National Scholarship Winner Follows Her Passion

Hollie Wagner never thought she would be able to afford a college education that would allow her to follow her true passion. Today, she is studying film and philosophy at The Evergreen State College thanks to an undergraduate transfer scholarship from the Jack Kent Cooke Foundation.
Jack Kent Cooke was a Canadian entrepreneur who owned the Chrysler Building in New York, several news outlets and sports teams, including the Washington Redskins and the Los Angeles Lakers. After his death in 1997, Cooke willed his fortune to his foundation, which has awarded more than $100 million in scholarships to about 1,900 high-performing, high-need students since it was formed in 2000.

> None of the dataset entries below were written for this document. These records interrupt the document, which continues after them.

(** X5. The detection dataset keeps every row of the table, duplicates
    included, with its box as it is and in the order of the table. Its ids
    are distinct, they are the ids of the stored rows, every id has a row,
    and the groups of the ids together are the rows of the table. *)
Theorem ImageBboxWithPandas_rows_kept df label_bbox root e cti transforms
    loader :
  length label_bbox = 4%nat →
  String.prefix "." e = true →
  covers cti (row_target <$> df) →
  ∃ ds,
    ImageBboxWithPandas_init df label_bbox root (Some e) cti transforms loader
      = Ok ds ∧
    length (bb_samples ds) = length df ∧
    row_bbox <$> bb_samples ds = row_bbox <$> df ∧
    NoDup (bb_ids ds) ∧
    (∀ image_id, image_id ∈ bb_ids ds ↔
                 ∃ r, r ∈ bb_samples ds ∧ row_id r = image_id) ∧
    (∀ image_id, image_id ∈ bb_ids ds → group (bb_samples ds) image_id ≠ []) ∧
    sum_list ((λ image_id, length (group (bb_samples ds) image_id))
                <$> bb_ids ds) = length df.
Proof.
  intros Hlen Hdot Hcov. eexists.
  split; [by apply ImageBboxWithPandas_init_Ok|]. simpl.
  set (d := class_index cti (classes_of (row_target <$> df))).
  assert (resolved root e ∘ row_id <$> df
          = row_id <$> (stored_row root e d <$> df)) as Hids
    by (by rewrite <- list_fmap_compose).
  assert (∀ image_id,
            image_id ∈ unique (resolved root e ∘ row_id <$> df) ↔
            ∃ r, r ∈ stored_row root e d <$> df ∧ row_id r = image_id)
    as Hmem.
  { intros image_id. rewrite elem_of_unique, Hids, list_elem_of_fmap.
    split; intros (r & Hr1 & Hr2); eauto. }
  split; [by rewrite length_fmap|].
  split; [by rewrite <- list_fmap_compose|].
  split; [apply NoDup_unique|]. split; [done|]. split.
  - intros image_id (r & Hr & Hid)%Hmem Hnil.
    assert (r ∈ group (stored_row root e d <$> df) image_id) as Hin
      by (by apply list_elem_of_filter).
    rewrite Hnil in Hin. by apply elem_of_nil in Hin.
  - rewrite Hids. unfold group.
    rewrite (sum_list_group_sizes row_id). by rewrite length_fmap.
Qed.

(** X6. A position out of bounds raises [IndexError], whatever the loader and
    the transform; a negative position counts from the end. *)
Theorem bb_getitem_positions self (frame_index : list Z) (index : Z) :
  (index < - bb_len self ∨ bb_len self ≤ index →
     bb_getitem self frame_index index = Raise IndexError) ∧
  (- bb_len self ≤ index < 0 →
     bb_getitem self frame_index index
     = bb_getitem self frame_index (index + bb_len self)).
Proof.
  unfold bb_getitem, bb_package, bb_len. split.
  - intros Hi. by rewrite py_index_out_of_range.
  - intros Hi. by rewrite py_index_negative.
Qed.

(** The index labels of a group are among those of the table, in their
    order. *)
Lemma group_index_sublist (frame_index : list Z) (samples : DataFrame Z C)
    image_id :
  group_index frame_index samples image_id `sublist_of` frame_index.
Proof.
  unfold group_index. revert samples.
  induction frame_index as [|l frame_index IH]; intros [|r samples];
    try apply sublist_nil_l.
  simpl. rewrite filter_cons. simpl. case_decide.
  - rewrite fmap_cons. apply sublist_skip, IH.
  - apply sublist_cons, IH.
Qed.

Lemma elem_of_group_index (frame_index : list Z) (samples : DataFrame Z C)
    image_id l :
  l ∈ group_index frame_index samples image_id →
  ∃ k r, frame_index !! k = Some l ∧ samples !! k = Some r ∧
         row_id r = image_id.
Proof.
  unfold group_index.
  intros ([l' r] & -> & [Hid Hin]%list_elem_of_filter)%list_elem_of_fmap.
  apply list_elem_of_lookup in Hin as [k Hk].
  apply lookup_zip_with_Some in Hk as (l'' & r' & [= <- <-] & Hl & Hr).
  eauto.
Qed.

Lemma length_filter_eq_NoDup (l : list Z) (a : Z) :
  NoDup l →
  length (filter (λ x, x = a) l) = if decide (a ∈ l) then 1%nat else 0%nat.
Proof.
  induction 1 as [|x l Hx Hnd IH]; [done|]. rewrite filter_cons.
  destruct (decide (x = a)) as [->|Hne].
  - rewrite decide_True by left. simpl. rewrite IH.
    by rewrite decide_False.
  - rewrite IH. destruct (decide (a ∈ l)) as [Hin|Hnin].
    + rewrite decide_True; [done | by right].
    + rewrite decide_False; [done|]. by intros [->|?]%elem_of_cons.
Qed.

(** The conversion of a label column with distinct index labels. *)
Lemma torch_tensor_int_series (index values : list Z) :
  NoDup index → values ≠ [] →
  torch_tensor_int (LabelSeries index values)
  = if decide (0 ∈ index)
    then if forallb int32_ok values then Ok values else Raise RuntimeError
    else Raise ValueError.
Proof.
  intros Hnd Hne. unfold torch_tensor_int.
  rewrite bool_decide_false by done.
  rewrite length_filter_eq_NoDup by done.
  destruct (decide (0 ∈ index)).
  - by rewrite bool_decide_true.
  - by rewrite bool_decide_false.
Qed.

(** The call for an id whose group is not empty, without transform: the
    conversion of the label column, then the sample. *)
Lemma bb_getitem_no_transform self frame_index index image_id image :
  py_index (bb_ids self) index = Ok image_id →
  bb_loader self image_id = Ok image →
  bb_transforms self = None →
  group (bb_samples self) image_id ≠ [] →
  let rows := group (bb_samples self) image_id in
  let boxes := convert_boxes (row_bbox <$> rows) in
  bb_getitem self frame_index index
  = (labels ← torch_tensor_int
                (LabelSeries (group_index frame_index (bb_samples self) image_id)
                             (row_target <$> rows));
     Ok (mkSample image labels
           (if any_ne_self boxes then EmptyStack (length rows)
            else Boxes boxes))).
Proof.
  intros Hid Himg Htr Hrows rows boxes.
  unfold bb_getitem, bb_package. rewrite Hid. simpl. rewrite Himg. simpl.
  fold (group (bb_samples self) image_id). fold rows. fold boxes.
  rewrite Htr. simpl.
  destruct (torch_tensor_int _) as [labels|e]; simpl; [|done].
  assert (0 < length rows)%nat as Hlen.
  { unfold rows. destruct (group _ _); [done | simpl; lia]. }
  destruct (any_ne_self boxes); simpl.
  - unfold labels_len. simpl. rewrite length_fmap.
    by destruct (length rows); [lia|].
  - rewrite bool_decide_false; [done|]. unfold boxes, convert_boxes.
    rewrite !length_fmap. lia.
Qed.

(** X7. A dataset constructed without transform over a loader that loads
    every path, from a table with distinct index labels. At a position
    within bounds the group of the id has a row at least, and the call
    returns exactly when the group holds the row of index label 0 and its
    class indices fit the dtype [torch.int]: without that row it raises
    [ValueError], with a class index out of range [RuntimeError]. A
    returned sample has the loaded image, the class indices of the rows of
    the id, and for boxes the converted boxes of these rows, one for each
    label, or, when one of them holds a NaN, the stack of as many empty
    placeholders. Only one id of the dataset has a sample. *)
Theorem bb_getitem_without_transform df frame_index label_bbox root e cti
    (load : string → Image) :
  length label_bbox = 4%nat →
  String.prefix "." e = true →
  covers cti (row_target <$> df) →
  length frame_index = length df →
  NoDup frame_index →
  ∃ ds,
    ImageBboxWithPandas_init df label_bbox root (Some e) cti None
      (λ path, Ok (load path)) = Ok ds ∧
    (∀ index, - bb_len ds ≤ index < bb_len ds →
       ∃ image_id,
         py_index (bb_ids ds) index = Ok image_id ∧
         let labels := row_target <$> group (bb_samples ds) image_id in
         let boxes :=
           convert_boxes (row_bbox <$> group (bb_samples ds) image_id) in
         labels ≠ [] ∧
         (0 ∉ group_index frame_index (bb_samples ds) image_id →
            bb_getitem ds frame_index index = Raise ValueError) ∧
         (0 ∈ group_index frame_index (bb_samples ds) image_id →
            forallb int32_ok labels = false →
            bb_getitem ds frame_index index = Raise RuntimeError) ∧
         (0 ∈ group_index frame_index (bb_samples ds) image_id →
            forallb int32_ok labels = true →
            ∃ sample,
              bb_getitem ds frame_index index = Ok sample ∧
              s_image sample = load image_id ∧
              s_labels sample = labels ∧
              (s_boxes sample = EmptyStack (length labels) ∨
               s_boxes sample = Boxes boxes ∧
               length boxes = length labels))) ∧
    (∀ index index' sample sample',
       bb_getitem ds frame_index index = Ok sample →
       bb_getitem ds frame_index index' = Ok sample' →
       py_index (bb_ids ds) index = py_index (bb_ids ds) index').
Proof.
  intros Hlen Hdot Hcov Hfi Hnd.
  destruct (ImageBboxWithPandas_init_fields df label_bbox root e cti None
              (λ path, Ok (load path)) Hlen Hdot Hcov)
    as (ds & Hds & Htr & Hld & Hids & Hsamples).
  assert (∀ image_id, image_id ∈ bb_ids ds →
                      group (bb_samples ds) image_id ≠ []) as Hgroups.
  { intros image_id. rewrite Hids. apply group_of_id_nonempty. }
  assert (∀ image_id,
            NoDup (group_index frame_index (bb_samples ds) image_id))
    as Hndg.
  { intros image_id.
    exact (sublist_NoDup _ _ Hnd (group_index_sublist _ _ _)). }
  assert (∀ index image_id, py_index (bb_ids ds) index = Ok image_id →
            image_id ∈ bb_ids ds →
            bb_getitem ds frame_index index
            = (labels ← torch_tensor_int
                  (LabelSeries
                     (group_index frame_index (bb_samples ds) image_id)
                     (row_target <$> group (bb_samples ds) image_id));
               Ok (mkSample (load image_id) labels
                     (if any_ne_self
                           (convert_boxes
                              (row_bbox <$> group (bb_samples ds) image_id))
                      then EmptyStack
                             (length (group (bb_samples ds) image_id))
                      else Boxes
                             (convert_boxes
                                (row_bbox <$> group (bb_samples ds)
                                                image_id))))))
    as Hcall.
  { intros index image_id Hid Hin.
    apply (bb_getitem_no_transform ds frame_index index image_id
             (load image_id)); [done | by rewrite Hld | done | by apply Hgroups]. }
  exists ds. split; [done|]. split.
  - intros index Hindex.
    destruct (py_index_in_range (bb_ids ds) index) as (image_id & Hid & Hin).
    { unfold bb_len in Hindex. lia. }
    exists image_id. split; [done|]. simpl.
    assert (row_target <$> group (bb_samples ds) image_id ≠ []) as Hne.
    { intros Hnil%fmap_nil_inv. by apply (Hgroups image_id). }
    split; [done|].
    rewrite (Hcall index image_id Hid Hin).
    rewrite torch_tensor_int_series by done.
    split; [|split].
    + intros H0. by rewrite decide_False.
    + intros H0 Hfit. rewrite decide_True by done. by rewrite Hfit.
    + intros H0 Hfit. rewrite decide_True by done. rewrite Hfit. simpl.
      eexists. split; [done|]. simpl. split; [done|]. split; [done|].
      destruct (any_ne_self _); [left | right].
      * by rewrite length_fmap.
      * split; [done|]. unfold convert_boxes. by rewrite !length_fmap.
  - assert (∀ index sample, bb_getitem ds frame_index index = Ok sample →
              ∃ image_id k r, py_index (bb_ids ds) index = Ok image_id ∧
                frame_index !! k = Some 0 ∧
                bb_samples ds !! k = Some r ∧ row_id r = image_id) as Hzero.
    { intros index sample Hsample.
      destruct (py_index (bb_ids ds) index) as [image_id|err] eqn:Hid.
      - assert (image_id ∈ bb_ids ds) as Hin.
        { unfold py_index in Hid.
          destruct ((0 <=? _) && _); [|done].
          destruct (bb_ids ds !! _) as [x|] eqn:Hx; [|done].
          injection Hid as <-. apply list_elem_of_lookup. eauto. }
        rewrite (Hcall index image_id Hid Hin) in Hsample.
        rewrite torch_tensor_int_series in Hsample;
          [|done|].
        + destruct (decide (0 ∈ _)) as [H0|H0]; [|done].
          apply elem_of_group_index in H0 as (k & r & ? & ? & ?).
          exists image_id, k, r. eauto.
        + intros Hnil%fmap_nil_inv. by apply (Hgroups image_id).
      - unfold bb_getitem, bb_package in Hsample. by rewrite Hid in Hsample. }
    intros index index' sample sample' Hs Hs'.
    destruct (Hzero index sample Hs) as (i1 & k1 & r1 & -> & Hk1 & Hr1 & <-).
    destruct (Hzero index' sample' Hs') as (i2 & k2 & r2 & -> & Hk2 & Hr2 & <-).
    assert (k1 = k2) as -> by (by eapply NoDup_lookup).
    rewrite Hr1 in Hr2. by injection Hr2 as ->.
Qed.
End detection_rows.

Lemma ImageBboxWithPandas_rows_kept_witness :
  ∃ ds,
    ImageBboxWithPandas_init (os:=posix) table_nan ["x"; "y"; "w"; "h"]
      None (Some ".png") None None (λ path, Ok path) = Ok ds ∧
    length (bb_samples ds) = 3%nat ∧ bb_ids ds = ["a.png"; "b.png"].
Proof.
  destruct (ImageBboxWithPandas_rows_kept (os:=posix) table_nan
              ["x"; "y"; "w"; "h"] None ".png" None None (λ path, Ok path)
              eq_refl eq_refl I) as (ds & Hds & Hlen & _).
  exists ds. split; [exact Hds|]. split; [exact Hlen|].
  rewrite dataset_nan_init in Hds. by injection Hds as <-.
Defined.

Lemma bb_getitem_positions_witness :
  bb_getitem dataset_nan [0; 1; 2] 2 = Raise IndexError ∧
  bb_getitem dataset_nan [0; 1; 2] (-3) = Raise IndexError ∧
  bb_getitem dataset_nan [0; 1; 2] (-2) = bb_getitem dataset_nan [0; 1; 2] 0.
Proof.
  destruct (bb_getitem_positions dataset_nan [0; 1; 2] 2) as [Hout2 _].
  destruct (bb_getitem_positions dataset_nan [0; 1; 2] (-3)) as [Hout3 _].
  destruct (bb_getitem_positions dataset_nan [0; 1; 2] (-2)) as [_ Hneg].
  unfold bb_len in *. simpl in *.
  split; [apply Hout2; lia|]. split; [apply Hout3; lia|]. apply Hneg. lia.
Defined.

Wagner’s advice to financially struggling students? “There are all sorts of scholarships available and people just don’t realize it. Students assume a defeatist attitude and think they’ll never get a scholarship,” said Wagner. “Go apply for them, because the money’s out there.”
After experience working as a production assistant for several films, Wagner attended Oakton Community College in the Chicago suburbs. There, her passion for academia and activism blossomed. Her work combining the arts with social justice earned her awards, and one of her philosophy professors nominated her for the JKC Scholarship. After the lengthy application process, she was awarded a $30,000 scholarship, with the possibility of renewal.
With the scholarship money in hand, Wagner feared she would finally have to choose between her two academic passions: film and philosophy.
“My philosophy professors were encouraging me to enroll in a rigorous philosophy program because they knew I’d succeed. But I didn’t know if that’s what I wanted to do,” Wagner recalls. “The scholarship board kept encouraging me to follow whatever my passion was, which was this intersection between philosophy and film. Evergreen is the only college where I’m really able to do that.”
Wagner happily calls Olympia and The Evergreen State College her new home, making her the first Jack Kent Cooke Scholar to attend Evergreen. In true Evergreen fashion, she is in an interdisciplinary philosophy course this fall, with plans of focusing on film next year while furthering her philosophy work independently with faculty.
“This scholarship changed my life,” Wagner says. “There are people who have money that are working within the system who want to give it to you to help turn the system around. You just have to go out there and get it.”